Is there a potential nutritional deficiency? If a patient is hypothyroid, and usually cold- but is overweight (despite exercising) and now recently claims that she is unable to sweat- what could that indicate?

A decrease in sweating is typical in hypothyroidism. However, a change should be evaluated.

Decreased sweating may reflect dehydration so be sure to assess hydration status. Most individuals need at least ½ ounce of fluid per pound of body weight (30-35 mL/kg).

If she is drinking plenty of water/fluids and not sweating or urinating, then fluid retention must be evaluated. Also, investigate if her exercise intensity has decreased or if the environment in which she is exercising is cooler.

A decrease in sweating wouldn’t necessarily reflect a nutrient deficiency (except for water which is technically a macronutrient even though it doesn’t provide Calories).
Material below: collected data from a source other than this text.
Lemma X21_witness :
  _format_address
    (JDict [("addressCity", JStr "Austin"); ("addressZipcode", JInt 78701)])
    = Raise TypeError /\
  exists info,
    _format_address
      (JDict [("addressCity", JStr "Austin"); ("addressZipcode", JStr "78701")])
      = Ok info.
Proof.
  split.
  - apply (proj2 (X21_address_fails_iff_truthy_component_not_string
                    [("addressCity", JStr "Austin"); ("addressZipcode", JInt 78701)]
                    eq_refl)).
    reflexivity.
  - apply (proj1 (X21_address_fails_iff_truthy_component_not_string
                    [("addressCity", JStr "Austin"); ("addressZipcode", JStr "78701")]
                    eq_refl)).
    reflexivity.
Defined.


Lemma X25_witness :
  _extract_json_state Fixture.rt "page:no-props"
    = Ok (JDict [("query", JStr "austin")]) /\
  parse_search_results Fixture.rt "page:no-props" = Ok [].
Proof.
  split; [reflexivity|].
  apply (proj1 (proj2 (X25_state_without_result_path_gives_no_record Fixture.rt
                  "page:no-props" _ eq_refl))
               [("query", JStr "austin")]);
    reflexivity.
Defined.

Lemma X27_witness :
  Geo.haversine_distance_km sample_libm 8 0 (-8) 180%float = Raise ValueError.
Proof.
  apply (proj1 (X27_haversine_fails_when_a_leaves_unit_interval
                  sample_libm 8 0 (-8) 180%float _ _ _ _
                  eq_refl eq_refl eq_refl eq_refl)).
  right. reflexivity.
Defined.

(** A script whose text holds an integer longer than the digit limit:
    [json.loads] raises a [ValueError] that nothing catches. *)
Example parse_search_results_long_integer :
  parse_search_results Fixture.rt "page:long-integer" = Raise ValueError.
Proof. reflexivity. Qed.
(** ** More on [calloc] *)

(** X18. When the product [n * size] does not fit [size_t], a successful
    [calloc] returns a block of fewer than [n * size] bytes: the product
    reduced modulo the range of [size_t]. *)
Theorem calloc_overflow_short_block (size_bits : Z) (A : Heap.allocator)
    (n size : Z) (h h' : gmap positive (list byte)) (b : positive) :
  0 <= size_bits ->
  2 ^ size_bits <= n * size ->
  Heap.calloc size_bits A n size h = Ok (Addr b, h') ->
  exists blk,
    h' !! b = Some blk /\
    Z.of_nat (List.length blk) = (n * size) mod 2 ^ size_bits /\
    Z.of_nat (List.length blk) < n * size /\
    forall i x, blk !! i = Some x -> x = x00.
Proof.
  intros Hbits Hover Hrun.
  assert (Hpow : 0 < 2 ^ size_bits) by (apply Z.pow_pos_nonneg; lia).
  pose proof (Z.mod_pos_bound (n * size) (2 ^ size_bits) Hpow) as Hmod.
  destruct (calloc_result size_bits A n size h)
    as [[_ Hnull] | (_ & b' & _ & Hok)].
  - rewrite Hnull in Hrun. discriminate.
  - rewrite Hok in Hrun. injection Hrun as <- <-.
    exists (replicate (Z.to_nat (CInt.to_unsigned size_bits (n * size))) x00).
    unfold CInt.to_unsigned. split; [apply lookup_insert_eq | ].
    rewrite length_replicate. split; [lia | split; [lia | ]].
    intros i x Hi. apply lookup_replicate in Hi. tauto.
Qed.
(** * Lockstep: monorepo lockstep versioning and ordered publishing

    A shallow embedding of [src/lockstep.ts] (class [Lockstep]) and of
    [src/cli.ts] (the command line), and the properties of the workspace
    graph builder, the topological sequencer, the version policy, the
    orchestration code and the command line.

    Conventions of the embedding.
    - A JavaScript string is a [string]: a sequence of code units, taken
      below 256.  Of the line terminators of ECMAScript only LF and CR exist
      in that range.
    - A thrown [Error] is [Thrown msg], [msg] being the error's message.
    - A [Map] that the source iterates is an association list in insertion
      order ([JsMap]); a [Map] or [Set] that is only probed with [has]/[get]
      and [set] is a [gmap]/[gset].
    - A JavaScript object used as a dictionary (a dependency field of a
      manifest) is the list of its entries in [Object.entries] order.
    - The numbers of [semverBump] are doubles ([double]): a natural number
      that 53 bits of significand can hold, or [Infinity]; they are rounded
      and printed as ECMAScript does.
    - The numbers of [topoSort] are [jsnum]: an integer or [NaN].
    - The world of the orchestrator ([World]) holds the manifests that
      read and parse, the directories [findPackageDirs] finds, what git
      answers when a method is entered, and the commands run.  A write of
      [writeJSON] and a command run through [execSync] with inherited
      output are taken to succeed, and so is the query for the branch; a
      run in which one of them fails, or in which a file that is there
      does not parse, is outside the model.  So the statements about
      [version] and [publish] say what holds when they return, and what
      holds when they throw before their first write or command.
    - Paths are joined as POSIX [path.join] joins a normalised directory
      and a plain name, with one [/]; [findPackageDirs] is modelled over
      any [path.join].
    - What [console.log] prints is left out. *)

From Stdlib Require Import Ascii DecimalString DecimalN.
From stdpp Require Import gmap strings list relations.
(** * AIMeetingFlow: CLI agent orchestration, session lease, issue writer, auto-watch

    A shallow embedding of the Python services
    ([services/claude_cli_service.py], [services/codex_cli_service.py])
    and of the watch/issue part of [web/routers/ai.py], together with the
    properties the design document states about them.

    Conventions of the embedding:
    - a Python [str] is a [string] whose characters are the code points
      below 256 (so [str.isspace], [str.lower] and the regex class [\d]
      are the restrictions of Python's to that range);
    - constant texts in Korean (an input header, two error messages) are
      kept as the bytes of their UTF-8 encoding;
    - a module-level dict with a fixed set of keys is a record;
    - a Python exception is a constructor of an error type, and a function
      that can raise returns a sum;
    - clock readings, the random uuid, the file system and the child
      process are inputs of the functions that consult them; a reading
      of [time.monotonic()] is a binary64 floating-point number;
    - what a child writes is a text, the bytes on its pipes being the
      UTF-8 encoding of it; whether it takes the input written to its
      stdin, and whether the event loop still holds the process when a
      time budget runs out, are inputs of the streaming runners
      ([Stream.io]). *)

From Stdlib Require Import Floats.
From Stdlib Require Import Ascii DecimalString.
From stdpp Require Import gmap strings list sorting.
However, sweating can cause a loss of nutrients, especially electrolytes (sodium, potassium, chloride, magnesium, calcium), vitamin C, and even iodine which may already be depleted in those with hypothyroidism.

Sweating is also part of the body’s detoxification system so a decrease in sweating could contribute to a buildup of toxins.


Black, Janet L. "Detoxification and Biotransformation." Integrative and Functional Medical Nutrition Therapy. Humana, Cham, 2020. 205-212.

Genuis, Stephen J et al. “Clinical detoxification: elimination of persistent toxicants from the human body.” TheScientificWorldJournal vol. 2013 238347. 6 Jun. 2013

Mao, I F et al. “Electrolyte loss in sweat and iodine deficiency in a hot environment.” Archives of environmental health vol. 56,3 (2001): 271-7. 

Patil, Nikita, et al. “Hypothyroidism.” StatPearls, StatPearls Publishing, 6 January 2021.